Monoclonal antibody 383C is an anti-acetylcholine receptor antibody whose binding to the receptor is blocked by alpha-bungarotoxin and by carbamylcholine. Monoclonal antibody 383C binds to the alpha subunit of the Torpedo acetylcholine (ACh) receptor as well as to its V8-protease 20 kDa fragment that possesses the affinity alkylatable Cys192/193. In an epitope scanning experiment spanning the N-terminal 211 amino acid residues of the alpha subunit, 383C binds uniquely to three overlapping peptides; alpha(184-196), alpha(187-199) and alpha(190-202).

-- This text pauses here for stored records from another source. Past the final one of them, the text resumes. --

(* ===== verification/MapReduce.v ===== *)
(** * [core/mr/mapreduce.go]: MapReduce

    The goroutines of one call of [MapReduce] - the generator, the loop that starts the mappers,
    the mappers, the reducer and the caller - as threads over shared channels.  A step is one
    channel operation, one atomic operation, or the body of one [sync.Once] of [finish]; an
    operation on an unbuffered channel is a step of both sides.

    The user's functions: the generator sends [items] and returns or panics; the mapper of an
    item writes and cancels, then returns or panics; the reducer is a state machine that reads,
    writes and cancels.  For [MapReduceChan] the generator is whoever sends to the channel and
    closes it. *)

From S2P Require Import Prelude.

Local Open Scope nat_scope.

(** ** The options *)

(** Of a context, what matters is whether it can ever be done: the background context cannot. *)
Record mapReduceOptions := mkOptions { o_ctx : bool; o_workers : Z }.
Variant Option_ := WithContext (ctx : bool) | WithWorkers (workers : Z).

Definition minWorkers : Z := 1.
Definition defaultWorkers : Z := 16.
Definition newOptions : mapReduceOptions := mkOptions false defaultWorkers.
Definition apply_option (o : mapReduceOptions) (opt : Option_) : mapReduceOptions :=
  match opt with
  | WithContext ctx => mkOptions ctx (o_workers o)
  | WithWorkers w => mkOptions (o_ctx o) (if (w <? minWorkers)%Z then minWorkers else w)
  end.
Definition buildOptions (opts : list Option_) : mapReduceOptions := foldl apply_option newOptions opts.

(** ** The threads *)

Section mr.
Context {T U V E R : Type}.

Inductive err := UserErr (e : E) | ErrCancelWithNil | DeadlineExceeded | ErrReduceNoOutput.
Definition cancel_err (e : option E) : err := match e with Some e => UserErr e | None => ErrCancelWithNil end.

Variant mact := MWrite (u : U) | MCancel (e : option E).
Variant ract := RRead (k : option U -> R) | RWrite (v : V) (r : R) | RCancel (e : option E) (r : R) | RReturn | RPanic.

(** What a run is about: the items and whether the generator panics behind them, the mapper and
    whether it panics at its end, the reducer with its first state, and the options. *)
Record job := mkJob {
  items : list T;
  gen_panics : bool;
  mapper : T -> list mact * bool;
  reducer : R -> ract;
  reducer_init : R;
  opts : list Option_
}.

Definition workers (j : job) : nat := Z.to_nat (o_workers (buildOptions (opts j))).
Definition has_deadline (j : job) : bool := o_ctx (buildOptions (opts j)).

(** The generator: sending; recovered; in [panicChan.write]; the source is closed. *)
Variant gthread := GSend (rest : list T) | GRecover | GPanicSend | GClosed.
(** [executeMappers]: at the head of the loop; receiving from the source; in [wg.Wait]; draining the
    source; at its end. *)
Variant ethread := ELoop | ERecv | EWait | EDrain | EEnd.
(** A mapper: before its next action; sending to the collector; draining the source in [cancel];
    recovered; in [panicChan.write]; before [wg.Done]; before it gives its place back; gone. *)
Variant mthread :=
| MRun (acts : list mact) (panics : bool)
| MSend (u : U) (acts : list mact) (panics : bool)
| MCancelling (acts : list mact) (panics : bool)
| MRecover | MPanicSend | MExit | MRelease | MGone.
(** The reducer: before its next action; sending to the output; draining the source in [cancel];
    draining the collector, panicking or not; recovered; in [panicChan.write]; before [finish]. *)
Variant rthread :=
| RRun (r : R) | RSend (v : V) (r : R) | RCancelling (r : R)
| RDrain (panicking : bool) | RRecover | RPanicSend | RFinish | REnd.
(** The caller: in [select]; before [cancel] and in it, the context being done; before it loads the
    error; draining the output before it panics; in the deferred loop with its result; at its end. *)
Variant cthread :=
| CSelect | CCtx | CCtxDrain | CLoad (v : option V) | CDrainOut
| CDefer (res : err + V) | CReturned (res : err + V) | CPanicked.

(** The [sync.Once] of [cancel] *)
Variant once := Unused | Running | Finished.

(** [started] and [got] record the items that were given to mappers, and what the reducer read. *)
Record state := mkState {
  gen : gthread;
  exec : ethread;
  ms : list mthread;
  red : rthread;
  caller : cthread;
  collector : list U;
  closed : bool;
  done : bool;
  cancelled : once;
  retErr : option err;
  wrote : bool;
  failed : nat;
  pool : nat;
  ctx_done : bool;
  started : list T;
  got : list U
}.

Definition init (j : job) : state :=
  mkState (GSend (items j)) ELoop [] (RRun (reducer_init j)) CSelect [] false false Unused None false 0 0 false [] [].

Definition set_gen x s := mkState x (exec s) (ms s) (red s) (caller s) (collector s) (closed s) (done s) (cancelled s) (retErr s) (wrote s) (failed s) (pool s) (ctx_done s) (started s) (got s).
Definition set_exec x s := mkState (gen s) x (ms s) (red s) (caller s) (collector s) (closed s) (done s) (cancelled s) (retErr s) (wrote s) (failed s) (pool s) (ctx_done s) (started s) (got s).
Definition set_m i x s := mkState (gen s) (exec s) (<[i := x]> (ms s)) (red s) (caller s) (collector s) (closed s) (done s) (cancelled s) (retErr s) (wrote s) (failed s) (pool s) (ctx_done s) (started s) (got s).
Definition set_red x s := mkState (gen s) (exec s) (ms s) x (caller s) (collector s) (closed s) (done s) (cancelled s) (retErr s) (wrote s) (failed s) (pool s) (ctx_done s) (started s) (got s).
Definition set_caller x s := mkState (gen s) (exec s) (ms s) (red s) x (collector s) (closed s) (done s) (cancelled s) (retErr s) (wrote s) (failed s) (pool s) (ctx_done s) (started s) (got s).
Definition set_collector x s := mkState (gen s) (exec s) (ms s) (red s) (caller s) x (closed s) (done s) (cancelled s) (retErr s) (wrote s) (failed s) (pool s) (ctx_done s) (started s) (got s).
Definition close_collector s := mkState (gen s) (exec s) (ms s) (red s) (caller s) (collector s) true (done s) (cancelled s) (retErr s) (wrote s) (failed s) (pool s) (ctx_done s) (started s) (got s).
(** [finish]: [done] and the output are closed, once; no step of another thread tells the two apart. *)
Definition finish s := mkState (gen s) (exec s) (ms s) (red s) (caller s) (collector s) (closed s) true (cancelled s) (retErr s) (wrote s) (failed s) (pool s) (ctx_done s) (started s) (got s).
(** [cancel] begins: the error is set, then the source is drained; it ends with [finish]. *)
Definition begin_cancel e s := mkState (gen s) (exec s) (ms s) (red s) (caller s) (collector s) (closed s) (done s) Running (Some e) (wrote s) (failed s) (pool s) (ctx_done s) (started s) (got s).
Definition end_cancel s := mkState (gen s) (exec s) (ms s) (red s) (caller s) (collector s) (closed s) true Finished (retErr s) (wrote s) (failed s) (pool s) (ctx_done s) (started s) (got s).
Definition set_wrote s := mkState (gen s) (exec s) (ms s) (red s) (caller s) (collector s) (closed s) (done s) (cancelled s) (retErr s) true (failed s) (pool s) (ctx_done s) (started s) (got s).
Definition add_failed s := mkState (gen s) (exec s) (ms s) (red s) (caller s) (collector s) (closed s) (done s) (cancelled s) (retErr s) (wrote s) (S (failed s)) (pool s) (ctx_done s) (started s) (got s).
Definition set_pool x s := mkState (gen s) (exec s) (ms s) (red s) (caller s) (collector s) (closed s) (done s) (cancelled s) (retErr s) (wrote s) (failed s) x (ctx_done s) (started s) (got s).
Definition end_ctx s := mkState (gen s) (exec s) (ms s) (red s) (caller s) (collector s) (closed s) (done s) (cancelled s) (retErr s) (wrote s) (failed s) (pool s) true (started s) (got s).
Definition start_mapper x th s := mkState (gen s) (exec s) (ms s ++ [th]) (red s) (caller s) (collector s) (closed s) (done s) (cancelled s) (retErr s) (wrote s) (failed s) (pool s) (ctx_done s) (started s ++ [x]) (got s).
Definition read u s := mkState (gen s) (exec s) (ms s) (red s) (caller s) (collector s) (closed s) (done s) (cancelled s) (retErr s) (wrote s) (failed s) (pool s) (ctx_done s) (started s) (got s ++ [u]).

These peptides span a cluster of amino acid residues implicated in the binding of acetylcholine, including Cys192/193. To map the location of these residues on the three-dimensional model of the ACh receptor, we have employed a combination of X-ray diffraction from oriented complexes of 383C with ACh receptor-enriched membrane vesicles and electron microscopy of negatively stained tubular arrays of 383C/receptor complexes. The X-ray diffraction study finds extra electron density in the presence of 383C centered 35 A above the synaptic side phosphate head groups. The electron micrographic images display extra stain exclusion from the antibody at a site adjacent to the alpha2 subunit on the periphery of the rosette clockwise to the alpha2 vertex. This mapping localizes several residues of the ACh receptor alpha subunit involved in the binding of acetylcholine. Despite these residues being present in both alpha subunits, only the alpha2 subunit is decorated with this monoclonal antibody.